Collected data entries:
:::
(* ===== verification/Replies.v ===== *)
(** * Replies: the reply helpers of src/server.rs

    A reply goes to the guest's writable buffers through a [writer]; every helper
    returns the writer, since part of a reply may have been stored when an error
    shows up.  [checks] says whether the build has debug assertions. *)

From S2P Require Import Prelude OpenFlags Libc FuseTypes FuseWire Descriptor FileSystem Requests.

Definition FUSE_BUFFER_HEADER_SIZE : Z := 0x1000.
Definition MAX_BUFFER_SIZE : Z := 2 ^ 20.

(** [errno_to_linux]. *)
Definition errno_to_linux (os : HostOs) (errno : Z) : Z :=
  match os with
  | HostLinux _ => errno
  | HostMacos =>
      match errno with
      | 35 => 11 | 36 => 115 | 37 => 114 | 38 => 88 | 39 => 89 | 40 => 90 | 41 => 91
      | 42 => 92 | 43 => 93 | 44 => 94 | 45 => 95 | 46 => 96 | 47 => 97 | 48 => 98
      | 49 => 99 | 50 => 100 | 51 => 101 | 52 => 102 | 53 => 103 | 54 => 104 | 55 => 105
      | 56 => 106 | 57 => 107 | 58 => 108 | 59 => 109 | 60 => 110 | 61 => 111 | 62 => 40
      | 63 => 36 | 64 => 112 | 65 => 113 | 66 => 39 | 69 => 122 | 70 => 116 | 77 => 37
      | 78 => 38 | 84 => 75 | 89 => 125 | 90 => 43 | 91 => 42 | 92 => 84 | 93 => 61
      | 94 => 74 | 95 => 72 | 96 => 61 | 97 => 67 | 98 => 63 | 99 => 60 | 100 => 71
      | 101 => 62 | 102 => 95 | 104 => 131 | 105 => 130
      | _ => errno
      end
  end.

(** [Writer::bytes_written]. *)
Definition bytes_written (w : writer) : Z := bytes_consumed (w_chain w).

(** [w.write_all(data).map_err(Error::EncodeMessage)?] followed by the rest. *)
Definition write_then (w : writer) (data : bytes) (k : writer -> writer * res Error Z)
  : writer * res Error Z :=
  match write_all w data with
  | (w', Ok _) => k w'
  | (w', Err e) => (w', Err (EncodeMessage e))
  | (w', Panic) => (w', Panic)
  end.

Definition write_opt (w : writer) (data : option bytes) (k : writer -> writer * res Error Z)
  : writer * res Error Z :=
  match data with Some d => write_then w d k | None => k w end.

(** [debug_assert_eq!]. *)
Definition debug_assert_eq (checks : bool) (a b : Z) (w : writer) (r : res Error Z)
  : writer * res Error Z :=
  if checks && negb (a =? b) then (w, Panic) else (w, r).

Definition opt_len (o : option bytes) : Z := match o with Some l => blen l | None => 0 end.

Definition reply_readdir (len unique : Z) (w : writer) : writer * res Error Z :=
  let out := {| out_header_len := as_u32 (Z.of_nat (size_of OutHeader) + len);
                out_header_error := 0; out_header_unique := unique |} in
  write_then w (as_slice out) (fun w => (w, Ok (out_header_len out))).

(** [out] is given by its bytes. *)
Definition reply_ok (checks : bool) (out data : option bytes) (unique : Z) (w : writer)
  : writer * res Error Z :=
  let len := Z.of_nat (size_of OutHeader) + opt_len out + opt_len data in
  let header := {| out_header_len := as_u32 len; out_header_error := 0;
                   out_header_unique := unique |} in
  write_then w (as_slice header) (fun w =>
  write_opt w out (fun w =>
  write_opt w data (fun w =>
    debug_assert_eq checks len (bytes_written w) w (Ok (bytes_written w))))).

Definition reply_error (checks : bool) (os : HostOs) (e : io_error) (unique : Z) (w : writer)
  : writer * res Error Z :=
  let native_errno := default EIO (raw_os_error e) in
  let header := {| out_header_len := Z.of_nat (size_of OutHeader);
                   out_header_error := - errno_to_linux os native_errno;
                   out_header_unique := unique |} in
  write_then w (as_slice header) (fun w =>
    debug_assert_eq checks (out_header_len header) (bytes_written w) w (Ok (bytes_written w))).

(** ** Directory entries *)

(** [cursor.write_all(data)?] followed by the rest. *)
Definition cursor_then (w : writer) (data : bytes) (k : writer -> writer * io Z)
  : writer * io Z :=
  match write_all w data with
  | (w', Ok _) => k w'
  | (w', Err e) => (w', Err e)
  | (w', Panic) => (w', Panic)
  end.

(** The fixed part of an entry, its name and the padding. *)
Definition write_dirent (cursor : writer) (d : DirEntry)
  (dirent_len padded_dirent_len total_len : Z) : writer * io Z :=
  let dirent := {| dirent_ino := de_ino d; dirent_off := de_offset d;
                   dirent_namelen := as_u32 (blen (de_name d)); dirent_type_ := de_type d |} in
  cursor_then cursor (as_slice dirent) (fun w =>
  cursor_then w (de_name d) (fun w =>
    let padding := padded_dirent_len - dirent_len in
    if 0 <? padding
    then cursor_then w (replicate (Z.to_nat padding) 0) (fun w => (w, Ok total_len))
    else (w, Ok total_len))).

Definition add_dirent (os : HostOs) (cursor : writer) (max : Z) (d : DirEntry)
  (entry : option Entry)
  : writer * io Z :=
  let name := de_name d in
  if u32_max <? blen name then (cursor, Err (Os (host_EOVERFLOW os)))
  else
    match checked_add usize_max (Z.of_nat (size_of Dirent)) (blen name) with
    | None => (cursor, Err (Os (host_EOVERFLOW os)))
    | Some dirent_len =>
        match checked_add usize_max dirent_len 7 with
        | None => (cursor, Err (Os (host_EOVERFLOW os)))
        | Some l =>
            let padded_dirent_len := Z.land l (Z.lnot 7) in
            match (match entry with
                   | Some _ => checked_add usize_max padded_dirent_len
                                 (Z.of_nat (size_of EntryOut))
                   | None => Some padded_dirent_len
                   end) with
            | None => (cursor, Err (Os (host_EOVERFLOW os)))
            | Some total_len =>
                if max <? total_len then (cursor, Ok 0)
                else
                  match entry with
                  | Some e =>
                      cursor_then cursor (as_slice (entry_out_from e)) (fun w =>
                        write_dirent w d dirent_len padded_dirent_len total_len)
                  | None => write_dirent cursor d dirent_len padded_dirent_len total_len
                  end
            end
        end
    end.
:::
## Exercise requirements:
Write out every entry exactly as given.

## Written answer:
(* ===== verification/Replies.v ===== *)
(** * Replies: the reply helpers of src/server.rs

    A reply goes to the guest's writable buffers through a [writer]; every helper
    returns the writer, since part of a reply may have been stored when an error
    shows up.  [checks] says whether the build has debug assertions. *)

From S2P Require Import Prelude OpenFlags Libc FuseTypes FuseWire Descriptor FileSystem Requests.

Definition FUSE_BUFFER_HEADER_SIZE : Z := 0x1000.
Definition MAX_BUFFER_SIZE : Z := 2 ^ 20.

(** [errno_to_linux]. *)
Definition errno_to_linux (os : HostOs) (errno : Z) : Z :=
  match os with
  | HostLinux _ => errno
  | HostMacos =>
      match errno with
      | 35 => 11 | 36 => 115 | 37 => 114 | 38 => 88 | 39 => 89 | 40 => 90 | 41 => 91
      | 42 => 92 | 43 => 93 | 44 => 94 | 45 => 95 | 46 => 96 | 47 => 97 | 48 => 98
      | 49 => 99 | 50 => 100 | 51 => 101 | 52 => 102 | 53 => 103 | 54 => 104 | 55 => 105
      | 56 => 106 | 57 => 107 | 58 => 108 | 59 => 109 | 60 => 110 | 61 => 111 | 62 => 40
      | 63 => 36 | 64 => 112 | 65 => 113 | 66 => 39 | 69 => 122 | 70 => 116 | 77 => 37
      | 78 => 38 | 84 => 75 | 89 => 125 | 90 => 43 | 91 => 42 | 92 => 84 | 93 => 61
      | 94 => 74 | 95 => 72 | 96 => 61 | 97 => 67 | 98 => 63 | 99 => 60 | 100 => 71
      | 101 => 62 | 102 => 95 | 104 => 131 | 105 => 130
      | _ => errno
      end
  end.

(** [Writer::bytes_written]. *)
Definition bytes_written (w : writer) : Z := bytes_consumed (w_chain w).

(** [w.write_all(data).map_err(Error::EncodeMessage)?] followed by the rest. *)
Definition write_then (w : writer) (data : bytes) (k : writer -> writer * res Error Z)
  : writer * res Error Z :=
  match write_all w data with
  | (w', Ok _) => k w'
  | (w', Err e) => (w', Err (EncodeMessage e))
  | (w', Panic) => (w', Panic)
  end.

Definition write_opt (w : writer) (data : option bytes) (k : writer -> writer * res Error Z)
  : writer * res Error Z :=
  match data with Some d => write_then w d k | None => k w end.

(** [debug_assert_eq!]. *)
Definition debug_assert_eq (checks : bool) (a b : Z) (w : writer) (r : res Error Z)
  : writer * res Error Z :=
  if checks && negb (a =? b) then (w, Panic) else (w, r).

Definition opt_len (o : option bytes) : Z := match o with Some l => blen l | None => 0 end.

Definition reply_readdir (len unique : Z) (w : writer) : writer * res Error Z :=
  let out := {| out_header_len := as_u32 (Z.of_nat (size_of OutHeader) + len);
                out_header_error := 0; out_header_unique := unique |} in
  write_then w (as_slice out) (fun w => (w, Ok (out_header_len out))).

(** [out] is given by its bytes. *)
Definition reply_ok (checks : bool) (out data : option bytes) (unique : Z) (w : writer)
  : writer * res Error Z :=
  let len := Z.of_nat (size_of OutHeader) + opt_len out + opt_len data in
  let header := {| out_header_len := as_u32 len; out_header_error := 0;
                   out_header_unique := unique |} in
  write_then w (as_slice header) (fun w =>
  write_opt w out (fun w =>
  write_opt w data (fun w =>
    debug_assert_eq checks len (bytes_written w) w (Ok (bytes_written w))))).

Definition reply_error (checks : bool) (os : HostOs) (e : io_error) (unique : Z) (w : writer)
  : writer * res Error Z :=
  let native_errno := default EIO (raw_os_error e) in
  let header := {| out_header_len := Z.of_nat (size_of OutHeader);
                   out_header_error := - errno_to_linux os native_errno;
                   out_header_unique := unique |} in
  write_then w (as_slice header) (fun w =>
    debug_assert_eq checks (out_header_len header) (bytes_written w) w (Ok (bytes_written w))).

(** ** Directory entries *)

(** [cursor.write_all(data)?] followed by the rest. *)
Definition cursor_then (w : writer) (data : bytes) (k : writer -> writer * io Z)
  : writer * io Z :=
  match write_all w data with
  | (w', Ok _) => k w'
  | (w', Err e) => (w', Err e)
  | (w', Panic) => (w', Panic)
  end.

(** The fixed part of an entry, its name and the padding. *)
Definition write_dirent (cursor : writer) (d : DirEntry)
  (dirent_len padded_dirent_len total_len : Z) : writer * io Z :=
  let dirent := {| dirent_ino := de_ino d; dirent_off := de_offset d;
                   dirent_namelen := as_u32 (blen (de_name d)); dirent_type_ := de_type d |} in
  cursor_then cursor (as_slice dirent) (fun w =>
  cursor_then w (de_name d) (fun w =>
    let padding := padded_dirent_len - dirent_len in
    if 0 <? padding
    then cursor_then w (replicate (Z.to_nat padding) 0) (fun w => (w, Ok total_len))
    else (w, Ok total_len))).

Definition add_dirent (os : HostOs) (cursor : writer) (max : Z) (d : DirEntry)
  (entry : option Entry)
  : writer * io Z :=
  let name := de_name d in
  if u32_max <? blen name then (cursor, Err (Os (host_EOVERFLOW os)))
  else
    match checked_add usize_max (Z.of_nat (size_of Dirent)) (blen name) with
    | None => (cursor, Err (Os (host_EOVERFLOW os)))
    | Some dirent_len =>
        match checked_add usize_max dirent_len 7 with
        | None => (cursor, Err (Os (host_EOVERFLOW os)))
        | Some l =>
            let padded_dirent_len := Z.land l (Z.lnot 7) in
            match (match entry with
                   | Some _ => checked_add usize_max padded_dirent_len
                                 (Z.of_nat (size_of EntryOut))
                   | None => Some padded_dirent_len
                   end) with
            | None => (cursor, Err (Os (host_EOVERFLOW os)))
            | Some total_len =>
                if max <? total_len then (cursor, Ok 0)
                else
                  match entry with
                  | Some e =>
                      cursor_then cursor (as_slice (entry_out_from e)) (fun w =>
                        write_dirent w d dirent_len padded_dirent_len total_len)
                  | None => write_dirent cursor d dirent_len padded_dirent_len total_len
                  end
            end
        end
    end.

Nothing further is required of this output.